Start of Entries provided

(** The body of replaceConfig's loop on the services of the new configuration *)
Definition reapply_service (name : string) (oldSvc : RemotePinningService)
    : M (gmap string RemotePinningService) CmdErr unit :=
  newServices ← mget;
  match newServices !! name with
  | Some newSvc =>
      if decide (Key (API newSvc) ≠ "" ∨
                 (Endpoint (API newSvc) ≠ "" ∧ Endpoint (API newSvc) ≠ Endpoint (API oldSvc))) then
        mthrow (CMsg "cannot change remote pinning services api info with `config replace`")
      else mmodify (<[name := mkSvc (API oldSvc) (Policies newSvc)]>)
  | None => mthrow (CMsg "cannot add or remove remote pinning services with 'config replace'")
  end.

(** replaceConfig of the decoded file; [range] is the order in which Go visits
    the services of the old configuration. *)
Definition replaceConfig (range : gmap string RemotePinningService → list (string * RemotePinningService))
    (decoded : option C) : M RS CmdErr unit :=
  newCfg ← some_or "failed to decode file as config" decoded;
  if decide (Identity_PrivKey newCfg ≠ "") then
    mthrow (CMsg "setting private key with API is not supported")
  else
    keyF ← mcatch (getConfig PrivKeySelector) (λ _, mthrow (CMsg "failed to get PrivKey"));
    pkstr ← some_or "private key in config was not a string"
              (match fValue keyF with JStr s => Some s | _ => None end);
    let newCfg := set_PrivKey pkstr newCfg in
    let newServices := RemoteServices newCfg in
    oldServices ← mcatch getRemotePinningServices (λ e, mthrow (FailedServices e));
    if decide (size newServices ≠ size oldServices) then
      mthrow (CMsg "cannot add or remove remote pinning services with 'config replace'")
    else
      let '(r, services) := mfor (range oldServices) (λ e, reapply_service e.1 e.2) newServices in
      _ ← mlift r;
      of_repo FromRepo (SetConfig env (set_RemoteServices services newCfg)).
(* ===== verification/Files.v ===== *)
(** * The files command (src/core/commands/files.go)

    `ipfs files` edits the tree of [Mfs] by paths, as a Unix shell would: cp, ls,
    read, write, mv, mkdir, rm, stat, flush and chcid. *)

From Stdlib Require Import ZArith Ascii String.
From stdpp Require Import base gmap sets list strings.
From S2P Require Import Prelude GoStrings GoFS Mfs.

Definition last_is_slash (s : string) : bool := HasSuffix s slash.

(** checkPath *)
Definition checkPath (p : string) : res MErr string :=
  if decide (p = "") then Err (MMsg "paths must not be empty")
  else if HasPrefix p slash then
    let cleaned := Clean p in
    Ok (if last_is_slash p && bool_decide (p ≠ "/") then cleaned +:+ slash else cleaned)
  else Err (MMsg "paths must start with a leading slash").

(** ** CID options *)

(** What the options --cid-version and --hash give, if set *)
Record CidOpts := mkCidOpts { cidVer : option Z; hashFun : option string }.

(** dag.PrefixForCidVersion: SHA2-256 with the default length *)
Definition PrefixForCidVersion (v : Z) : res MErr Builder :=
  if decide (v = 0 ∨ v = 1)%Z then Ok (mkBuilder v 18 (-1)) else Err (MMsg "unknown CID version").

(** getPrefixNew; [mh_Names] is the table of the multihash library, [lower] is strings.ToLower. *)
Definition getPrefixNew (mh_Names : string → option Z) (lower : string → string) (o : CidOpts)
    : res MErr (option Builder) :=
  match cidVer o, hashFun o with
  | None, None => Ok None
  | ver, hash =>
      let v := default 0%Z ver in
      let v := match hash with Some _ => if decide (v = 0)%Z then 1%Z else v | None => v end in
      prefix ← PrefixForCidVersion v;
      match hash with
      | None => Ok (Some prefix)
      | Some h => match mh_Names (lower h) with
                  | None => Err (MMsg ("unrecognized hash function: " +:+ lower h))
                  | Some code => Ok (Some (mkBuilder (Version prefix) code (-1)))
                  end
      end
  end.

(** getPrefix, which the source writes out a second time *)
Definition getPrefix (mh_Names : string → option Z) (lower : string → string) (o : CidOpts)
    : res MErr (option Builder) :=
  match cidVer o, hashFun o with
  | None, None => Ok None
  | ver, hash =>
      let v := default 0%Z ver in
      let v := match hash with Some _ => if decide (v = 0)%Z then 1%Z else v | None => v end in
      prefix ← PrefixForCidVersion v;
      match hash with
      | None => Ok (Some prefix)
      | Some h => match mh_Names (lower h) with
                  | None => Err (MMsg ("unrecognized hash function: " +:+ lower h))
                  | Some code => Ok (Some (mkBuilder (Version prefix) code (-1)))
                  end
      end
  end.

(** ** stat *)

Definition newline : string := String (ascii_of_nat 10) "".
Definition defaultStatFormat : string :=
  "<hash>" +:+ newline +:+ "Size: <size>" +:+ newline +:+ "CumulativeSize: <cumulsize>" +:+ newline +:+
  "ChildBlocks: <childs>" +:+ newline +:+ "Type: <type>".

Definition moreThanOne (a b c : bool) : bool := a && b || b && c || a && c.

Definition statGetFormatOptions (hash size : bool) (format : string) : res MErr string :=
  if moreThanOne hash size (bool_decide (format ≠ defaultStatFormat)) then
    Err (MMsg "format was set by multiple options. Only one format option is allowed")
  else Ok (if hash then "<hash>" else if size then "<cumulsize>" else format).

(** The UnixFS type of a ProtoNode's data, and the kinds of IPLD node *)
Inductive FSType := TDirectory | THAMTShard | TFileT | TMetadata | TRaw | TSymlink.
Inductive NodeKind :=
  | ProtoNode (d : res MErr (FSType * Z))
  | RawNode
  | OtherNode.

(** An IPLD node with the unfolding of its DAG in the local store: what getting
    each linked block gives. *)
Inductive INode :=
  mkINode (Cid : string) (Size : res MErr Z) (kind : NodeKind) (RawLen : Z) (Links : list Got)
with Got := GotNode (n : INode) | GotNotFound | GotErr (e : MErr).

Definition nCid (n : INode) : string := match n with mkINode c _ _ _ _ => c end.
Definition nSize (n : INode) : res MErr Z := match n with mkINode _ s _ _ _ => s end.
Definition nKind (n : INode) : NodeKind := match n with mkINode _ _ k _ _ => k end.
Definition nRawLen (n : INode) : Z := match n with mkINode _ _ _ r _ => r end.
Definition nLinks (n : INode) : list Got := match n with mkINode _ _ _ _ l => l end.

End of Entries provided

» **Assignment**: For the records above, tally the lines in which "NodeKind" appears, and give the number by itself.

» **Written answer**: 3